Su alocución en el Congreso, era, por tanto, la gran oportunidad para detallar políticas, no para denunciar ni para atacar. Era el momento para decirle a los congresistas y al mundo en qué va a consistir su legislatura y cómo las políticas van a ayudar al pueblo norteamericano. Sentaría además el tono para el resto de 2017.
Y cambió el tono. Bueno, lo moderó. Dejó de lado cualquier referencia a la “carnicería” a la que, según él, se encaminaba EEUU y trató de imprimir algo de positivismo y esperanza en el futuro. Incluso ofreció una pequeña rama de olivo a los demócratas que, por otro lado, tienen muy pocas ganas de coger.

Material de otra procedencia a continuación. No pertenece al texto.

(** A method of a logger, which may give a prefix a colour or add to the cache. *)
Definition say (p : Shared -> Shared * list (Event Dest)) : Act :=
  fun f => let '(sh, e) := p (f_shared f) in (set_shared sh f, e).
Definition say_bytes (c : ConsoleLogger Dest) (data : string) : Act :=
  say (fun sh => let '(_, sh, e) := PrintBytes c data sh in (sh, e)).

(** ** Consoles *)

Definition getCommand (id : string) f : OpenCommand := default no_open (f_commands f !! id).

Definition targetName f (targetID : string) : string :=
  match rm_Targets (f_manifest f) !! targetID with Some tm => tm_Name tm | None => "unknown" end.
Definition commandName f (commandID : string) : string :=
  match rm_Commands (f_manifest f) !! commandID with Some cm => cm_Name cm | None => "unknown" end.

(** The name and the identifier that [targetConsole] prints with, and whether it is verbose only. *)
Definition console_name f (targetID commandID : string) : string * string * bool :=
  if negb (String.eqb targetID "") then (tm_Name (default no_target (rm_Targets (f_manifest f) !! targetID)), targetID, false)
  else if String.eqb commandID GenericDefault then ("", commandID, false)
  else if HasPrefix commandID genericPrefix then
    let name := TrimPrefix commandID genericPrefix in (name, commandID, String.eqb name "context")
  else if negb (String.eqb commandID "") then
    let name := match rm_Commands (f_manifest f) !! commandID with
                | Some cm => if String.eqb (cm_Category cm) "" then cm_Name cm else cm_Category cm
                | None => ""
                end in
    if HasPrefix name "internal " then (TrimPrefix name "internal ", commandID, true)
    else if String.eqb name "internal" then (name, commandID, true)
    else if String.eqb name "context" then (name, commandID, true)
    else if String.eqb name "" then ("_internal:" +:+ commandID, commandID, true)
    else (name, commandID, false)
  else ("_unknown", "_unknown", false).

Pero el Congreso se quedó con las manos vacías, sin detalles sobre las cuatro grandes áreas en que la quiere basar el comienzo de su legislatura: la reforma fiscal, la sanidad, la seguridad de las fronteras y el plan de infraestructuras –un billón de dólares en inversiones para la próxima década, sin esclarecer el balance entre el capital público y privado o las fuentes de ingresos para nuevas partidas–. Pero hubo una sorpresa: la sugerencia del presidente de un sistema migratorio basado en “méritos”, como ocurre en Canadá y Australia. Y también una nueva locura: la creación de una oficina para las víctimas de crímenes perpetrados por inmigrantes ilegales.
Pero ni las dudas, ni los temores se han despejado. De la Casa Blanca siguen saliendo propuestas poco maduras pero grandilocuentes y que se alejan de la realidad, como los futuros presupuestos de defensa o las posibles líneas de su política comercial.
Y un último apunte. El puesto de “líder del mundo libre” está vacante.